Chicago Public Schools had a teacher's strike. I thought the strike was good because I had no school for two weeks. Instead of going to school, I visited my teachers on the picket line. I loved visiting my teachers and picketing. At Stock School, I revisited old memories by playing on the playground.

I watched tv, when I was not visiting the teachers, and my mom read me books about labor unions, and I worked on the computer. I felt so relaxed!

I guess the teachers got some of the things they were fighting for, because we went back to school this morning. I was not happy because it was quiet and peaceful at my house and loud and crowded at school. I told my mom I wanted to go on strike. When do I get what I want from school? I want a quieter less crowded classroom and a quieter lunchroom with kids with better manners, less hotness in the classrooms.

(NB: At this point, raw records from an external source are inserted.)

(* ===================================================================== *)
(** ** The key insights of the first tab *)
(* ===================================================================== *)

Lemma rint_comp (q q' : Q) : Qeq q q' -> rint q = rint q'.
Proof.
  intros H; unfold rint.
  rewrite (Qfloor_comp q q' H).
  assert (E : Qcompare (q - inject_Z (Qfloor q')) (1 # 2)
              = Qcompare (q' - inject_Z (Qfloor q')) (1 # 2)).
  { apply Qcompare_comp; [| reflexivity].
    apply Qplus_comp; [exact H | reflexivity]. }
  now rewrite E.
Qed.

Lemma round2_value (q v w : Q) :
  Qeq q v -> Qeq (Qmake (rint (v * 100)) 100) w ->
  float_is (round2 (Fin q)) w.
Proof.
  intros Hq Hw; exists (Qmake (rint (q * 100)) 100); split; [reflexivity |].
  rewrite (rint_comp (q * 100) (v * 100)); [exact Hw |].
  now rewrite Hq.
Qed.

Lemma ratio_zero (s n : Z) :
  0 < n -> Qeq_bool (inject_Z s / inject_Z n) 0 = (s =? 0).
Proof.
  intros Hn.
  destruct (Z.eqb_spec s 0) as [-> | Hs].
  - apply Qeq_bool_iff; unfold Qdiv; simpl; ring.
  - destruct (Qeq_bool (inject_Z s / inject_Z n) 0) eqn:E; [| reflexivity].
    apply Qeq_bool_iff in E.
    exfalso; apply Hs.
    assert (Hn' : ~ Qeq (inject_Z n) 0).
    { intros H; unfold Qeq in H; simpl in H; lia. }
    assert (H0 : Qeq (inject_Z s) 0).
    { rewrite <- (Qmult_div_r (inject_Z s) (inject_Z n) Hn'), E; ring. }
    unfold Qeq in H0; simpl in H0; lia.
Qed.

Lemma zero_change (m : Q) : Qeq (((m + - m) / m) * 100) 0.
Proof. unfold Qdiv; ring. Qed.

Lemma full_drop (n : Z) :
  Qeq (((inject_Z 0 / inject_Z n + - 1) / 1) * 100) (-100).
Proof.
  unfold Qdiv; change (inject_Z 0) with 0%Q; change (/ 1)%Q with 1%Q; ring.
Qed.

Lemma mean_int_rows (l : list Z) :
  l <> [] ->
  mean_int l
  = Fin (inject_Z (sum_int l) / inject_Z (Z.of_nat (List.length l))).
Proof. destruct l; [contradiction | reflexivity]. Qed.

Lemma head_rows {A : Type} (n : nat) (l : list A) :
  l <> [] -> head (S n) l <> [].
Proof. destruct l; [contradiction | discriminate]. Qed.

Lemma tail_rows {A : Type} (n : nat) (l : list A) :
  l <> [] -> tail (S n) l <> [].
Proof.
  intros Hl Ht; unfold tail in Ht.
  assert (Hlen : List.length (skipn (List.length l - S n) l) = 0%nat)
    by now rewrite Ht.
  rewrite length_skipn in Hlen.
  destruct l; [contradiction | cbn [List.length] in Hlen; lia].
Qed.

Lemma map_rows {A B : Type} (f : A -> B) (l : list A) :
  l <> [] -> map f l <> [].
Proof. destruct l; [contradiction | discriminate]. Qed.

Lemma rows_counted {A : Type} (l : list A) :
  l <> [] -> 0 < Z.of_nat (List.length l).
Proof. destruct l; [contradiction | simpl; lia]. Qed.

(** The trend of a non-empty series, with the guard [or 1] resolved on the
    sum of the first seven values. *)
Lemma pct_shape (df : list Point) :
  df <> [] ->
  let m1 := (inject_Z (sum_int (map y (tail 7 df)))
             / inject_Z (Z.of_nat (List.length (map y (tail 7 df)))))%Q in
  let m0 := (inject_Z (sum_int (map y (head 7 df)))
             / inject_Z (Z.of_nat (List.length (map y (head 7 df)))))%Q in
  let d := if sum_int (map y (head 7 df)) =? 0 then 1%Q else m0 in
  pct (key_insights df) = round2 (Fin (((m1 + - d) / d) * 100)).
Proof.
  intros Hdf m1 m0 d; unfold key_insights; cbn [pct].
  assert (Hh : map y (head 7 df) <> []) by now apply map_rows, head_rows.
  assert (Ht : map y (tail 7 df) <> []) by now apply map_rows, tail_rows.
  rewrite (mean_int_rows _ Hh), (mean_int_rows _ Ht).
  fold m0 m1; unfold or_else, truthy.
  pose proof (ratio_zero (sum_int (map y (head 7 df))) _ (rows_counted _ Hh))
    as Hz.
  fold m0 in Hz; subst d; rewrite Hz.
  destruct (sum_int (map y (head 7 df)) =? 0) eqn:Hs; cbn [negb].
  - reflexivity.
  - unfold fsub, fneg, fadd, fdiv, fscale; rewrite Hz; reflexivity.
Qed.

(** X11.  On every non-empty series the trend percentage and the average
    are ordinary numbers: the divisor of the trend is never zero, since a
    zero mean of the first seven rows is replaced by 1. *)
Theorem insights_are_finite (df : list Point) :
  df <> [] ->
  finite (pct (key_insights df)) /\ finite (avg (key_insights df)).
Proof.
  intros Hdf; split.
  - rewrite (pct_shape df Hdf); eexists; reflexivity.
  - unfold key_insights; cbn [avg].
    rewrite mean_int_rows by now apply map_rows.
    eexists; reflexivity.
Qed.

(** X12.  With at most seven rows the "last seven" and the "first seven"
    rows are the same rows, so the trend is 0 percent; unless the clicks
    sum to 0, where the replaced divisor makes it -100 percent.  This is
    for click counts of magnitude up to 2^50, whose float64 sums over
    seven rows are exact, so that the mean is zero only when the sum
    is. *)
Theorem trend_of_short_series (df : list Point) :
  df <> [] -> (List.length df <= 7)%nat ->
  Forall (fun p => exact_in_float (y p)) df ->
  (sum_int (map y df) <> 0 -> float_is (pct (key_insights df)) 0)
  /\ (sum_int (map y df) = 0 -> float_is (pct (key_insights df)) (-100)).
Proof.
  intros Hdf Hlen _; rewrite (pct_shape df Hdf).
  assert (Hh : head 7 df = df) by now apply firstn_all2.
  assert (Ht : tail 7 df = df).
  { unfold tail; replace (List.length df - 7)%nat with 0%nat by lia.
    reflexivity. }
  rewrite Hh, Ht; split; intros Hs.
  - apply Z.eqb_neq in Hs; rewrite Hs.
    apply (round2_value _ 0); [apply zero_change | reflexivity].
  - rewrite Hs; cbn [Z.eqb].
    apply (round2_value _ (-100)); [apply full_drop | reflexivity].
Qed.

Lemma sum_int_zeros (l : list Point) :
  Forall (fun p => y p = 0) l -> sum_int (map y l) = 0.
Proof. induction 1 as [| p l Hp _ IH]; simpl; [reflexivity | lia]. Qed.

Lemma Forall_parts {A : Type} (P : A -> Prop) (n : nat) (l : list A) :
  Forall P l -> Forall P (firstn n l) /\ Forall P (skipn n l).
Proof.
  intros H; rewrite <- (firstn_skipn n l) in H.
  now apply Forall_app in H.
Qed.

(** X13.  A series without any click, of whatever length, is shown with a
    trend of -100 percent. *)
Theorem trend_of_silent_series (df : list Point) :
  df <> [] -> Forall (fun p => y p = 0) df ->
  float_is (pct (key_insights df)) (-100).
Proof.
  intros Hdf Hz; rewrite (pct_shape df Hdf).
  rewrite (sum_int_zeros (head 7 df))
    by apply (proj1 (Forall_parts _ 7 df Hz)).
  rewrite (sum_int_zeros (tail 7 df))
    by apply (proj2 (Forall_parts _ _ df Hz)).
  cbn [Z.eqb].
  apply (round2_value _ (-100)); [apply full_drop | reflexivity].
Qed.

(* ===================================================================== *)
(** ** More about the ranking panel *)
(* ===================================================================== *)

Lemma fadd_finite (a b : float) :
  finite (fadd a b) <-> finite a /\ finite b.
Proof.
  unfold finite; destruct a as [p | | |], b as [q | | |]; simpl; split;
    try (intros [x H]; discriminate H);
    try (intros [[x H] [x' H']]; (discriminate H || discriminate H')).
  - intros _; split; eexists; reflexivity.
  - intros _; eexists; reflexivity.
Qed.

Lemma fold_fadd_finite (l : list float) (acc : float) :
  finite (fold_left fadd l acc) <-> finite acc /\ Forall finite l.
Proof.
  revert acc; induction l as [| x l IH]; intros acc; simpl.
  - split; [intros H; split; [exact H | constructor] | tauto].
  - rewrite IH, fadd_finite; split.
    + intros [[Ha Hx] Hl]; split; [exact Ha | now constructor].
    + intros [Ha Hl]; inversion Hl; subst; tauto.
Qed.

Lemma fscale_finite (k : Q) (x : float) : finite (fscale k x) <-> finite x.
Proof.
  unfold finite; destruct x as [p | | |]; simpl; split; intros [q H];
    try discriminate H; eexists; reflexivity.
Qed.

Lemma round2_finite (x : float) : finite (round2 x) <-> finite x.
Proof.
  unfold finite; destruct x as [p | | |]; simpl; split; intros [q H];
    try discriminate H; eexists; reflexivity.
Qed.

Lemma mean_finite (xs : list float) :
  finite (mean xs)
  <-> filter (fun x => negb (isnan x)) xs <> []
      /\ Forall finite (filter (fun x => negb (isnan x)) xs).
Proof.
  unfold mean; destruct (filter (fun x => negb (isnan x)) xs) as [| x kept].
  - split; [intros [q H]; discriminate H | intros [H _]; contradiction].
  - rewrite fscale_finite, fold_fadd_finite; split.
    + intros [_ H]; split; [discriminate | exact H].
    + intros [_ H]; split; [eexists; reflexivity | exact H].
Qed.

Lemma row_ctr_cases (r : QueryRow) :
  (q_impressions r <> 0 /\ finite (row_ctr r))
  \/ (q_impressions r = 0 /\ q_clicks r = 0 /\ row_ctr r = NaN)
  \/ (q_impressions r = 0 /\ q_clicks r <> 0
      /\ (row_ctr r = PInf \/ row_ctr r = NInf)).
Proof.
  unfold row_ctr, true_divide.
  destruct (Z.eqb_spec (q_impressions r) 0) as [Hi | Hi].
  - right; destruct (Z.eqb_spec (q_clicks r) 0) as [Hc | Hc].
    + left; repeat split; assumption.
    + right; repeat split; try assumption.
      destruct (0 <? q_clicks r); [now left | now right].
  - left; split; [exact Hi | eexists; reflexivity].
Qed.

My mom says kids can't go on strike.

The other bad thing is that we have to make the days we missed up at the end of the school year. We won't go on vacation until almost July! I think that's not fair, because it's not the kids fault there was a strike. It will be so hot in the school by then!

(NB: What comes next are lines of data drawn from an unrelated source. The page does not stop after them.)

(** X9.  The banner for two players in session mode, with both scores
    stored and the first one reading as a positive number: the first stored
    string replaces the initial 0, and the second one is then compared with
    it as a string, so the banner shows the later of the two strings in
    dictionary order, not the larger number.  With no score stored at all
    the banner shows 0: the sentinel -42 never gets into it. *)
Theorem set_score_text_session_two_players
    (toNumber : string -> option Q) (s1 s2 : string) (q1 : Q)
    (a b : Js.Value) (s : Cookies.Session) :
  Cookies.getItem "Player 1 score" s = Some s1 ->
  Cookies.getItem "Player 2 score" s = Some s2 ->
  toNumber s1 = Some q1 -> (0 < q1)%Q ->
  Results.set_score_text toNumber 2 false a b s
    = ("Best Score: " +:+ (if String.ltb s1 s2 then s2 else s1))%string /\
  (forall s0,
     Cookies.getItem "Player 1 score" s0 = None ->
     Cookies.getItem "Player 2 score" s0 = None ->
     Results.set_score_text toNumber 2 false a b s0 = "Best Score: 0"%string /\
     Results.set_score_text toNumber 1 false a b s0 = "Score: 0"%string).
Proof.
  intros H1 H2 Hn Hq.
  assert (Hloop : forall m s',
    Results.session_max toNumber 2 1 m s' =
    let v1 := Results.score_value (Cookies.get_score_session "Player 1" s') in
    let m1 := if Js.gt toNumber v1 m then v1 else m in
    let v2 := Results.score_value (Cookies.get_score_session "Player 2" s') in
    if Js.gt toNumber v2 m1 then v2 else m1) by reflexivity.
  assert (Hget : forall u s', Cookies.get_score_session u s' =
            match Cookies.getItem (u +:+ " score") s' with
            | Some sc => inr sc | None => inl (-42) end) by reflexivity.
  split.
  - unfold Results.set_score_text.
    change (Z.to_nat 2) with 2%nat. cbn [Z.eqb Pos.eqb negb].
    rewrite Hloop, !Hget.
    change ("Player 1" +:+ " score")%string with "Player 1 score"%string.
    change ("Player 2" +:+ " score")%string with "Player 2 score"%string.
    rewrite H1, H2. cbn [Results.score_value].
    unfold Js.gt, Js.lt, Js.less. cbn [Js.ToNumber]. rewrite Hn.
    replace (Qltb (inject_Z 0) q1) with true by (symmetry; now apply Qltb_lt).
    cbv zeta. now destruct (String.ltb s1 s2).
  - intros s0 E1 E2. split.
    + unfold Results.set_score_text.
      change (Z.to_nat 2) with 2%nat. cbn [Z.eqb Pos.eqb negb].
      rewrite Hloop, !Hget.
      change ("Player 1" +:+ " score")%string with "Player 1 score"%string.
      change ("Player 2" +:+ " score")%string with "Player 2 score"%string.
      rewrite E1, E2. reflexivity.
    + unfold Results.set_score_text.
      change (Z.to_nat 1) with 1%nat. cbn [Z.eqb Pos.eqb negb andb].
      cbn [Results.session_max]. rewrite !Hget.
      change (("Player " +:+ String_of_Z 1) +:+ " score")%string
        with "Player 1 score"%string.
      rewrite E1. reflexivity.
Qed.
(** * l2go: packet codec, cipher engines, client registry and login state machine

    A shallow embedding of the Go sources of the gateway:
    - [packets]     : packets/packets.go (Buffer and Reader),
    - [protocol]    : the CryptoEngine of the client protocol handler,
    - [loginserver] : LoginServer.kickClient and LoginServer.handleClientPackets.

    Go values are modelled as follows.  A [byte] (and a [uint8]) is a
    [Byte.byte]; a [[]byte] and a Go [string] are [list byte]; wider
    unsigned integers are [Z] with their wrap-around written out; a method
    with a pointer receiver is a function in a state monad over the
    receiver; a run-time panic is the result [None], or the outcome
    [Panics] where the function also returns an error. *)

From Stdlib Require Import ZArith List Lia Bool Arith Permutation.
From Stdlib Require Import Strings.Byte.
Import ListNotations.
Open Scope Z_scope.

(** ** Bytes and fixed-width integers *)

Definition Z_of_byte (b : byte) : Z := Z.of_N (Byte.to_N b).

(** The conversion [byte(x)] of an integer: its low eight bits. *)
Definition byte_of_Z (z : Z) : byte :=
  match Byte.of_N (Z.to_N (Z.land z 255)) with
  | Some b => b
  | None => x00
  end.

Definition uint16 (z : Z) : Z := z mod 2 ^ 16.
Definition uint32 (z : Z) : Z := z mod 2 ^ 32.

(** [binary.LittleEndian]: the [n] low bytes of [v], least significant first,
    and the value of a little-endian byte sequence. *)
Fixpoint le_bytes (n : nat) (v : Z) : list byte :=
  match n with
  | O => []
  | S n' => byte_of_Z v :: le_bytes n' (Z.shiftr v 8)
  end.

Fixpoint le_value (bs : list byte) : Z :=
  match bs with
  | [] => 0
  | b :: rest => Z.lor (Z_of_byte b) (Z.shiftl (le_value rest) 8)
  end.

(** The builtin [copy(dst, src)]: the new contents of [dst] and the number
    of elements copied, [min(len(dst), len(src))]. *)
Definition copy {A : Type} (dst src : list A) : list A * nat :=
  (firstn (length dst) src ++ skipn (length src) dst,
   Nat.min (length dst) (length src)).

(** [make([]T, n)] filled with the zero value. *)
Definition make {A : Type} (zero : A) (n : nat) : list A := repeat zero n.

(** ** A state monad for methods with a pointer receiver *)

Definition State (S A : Type) : Type := S -> A * S.

Definition ret {S A : Type} (a : A) : State S A := fun s => (a, s).

Definition bind {S A B : Type} (m : State S A) (k : A -> State S B) : State S B :=
  fun s => let (a, s') := m s in k a s'.

Declare Scope state_scope.
Delimit Scope state_scope with state.
Notation "x <- m ;; k" := (bind m (fun x => k))
  (at level 61, m at next level, right associativity) : state_scope.
Notation "' p <- m ;; k" := (bind m (fun p => k))
  (at level 61, p pattern, m at next level, right associativity) : state_scope.
Open Scope state_scope.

I feel like Charlie Brown does when Lucy pulls the football away.

(I wrote this yesterday, but we had technical difficulties posting it until now.)

Thursday, September 13, 2012

The Day I Met Dav Pilkey



Last Saturday, my mom and I went to Anderson’s Bookshop in Naperville for a book signing by my favorite author Dav Pilkey. It was a really long drive but it was worth it. Pilkey recently released the long awaited ninth Captain Underpants book, “Captain Underpants and the Terrifying Return of Tippy Tinkletrousers”
I was very excited to see him but not so excited because of the long line. We had number 71 and I guess we were kind of lucky because we met some other people who had number 197! We waited in the bookstore for an hour. It was so crowded and loud. My mom found me a corner to sit in, so I read the new Pilkey book in between two bookshelves.
Finally, they said numbers 70 through 75 could line up. Whew! We waited for some more time, and then it was my turn! I told Dav Pilkey that my name was Andy and I am in 5th grade. I told him I was a huge fan and that I felt all us readers should “fight for truth, justice, and all that is preshrunk and cottony!”  He said I really knew my books. Then he told me he liked my shirt. (I was wearing the one that says “my daily routine: get up, BE AMAZING, go back to bed.”) He signed my book and my mom took a picture of us.
I can’t wait to grow up and be an author like Dav Pilkey! I will do book signings like he does, because he gets to sneak in the back door of the bookstore and doesn’t have to wait in line.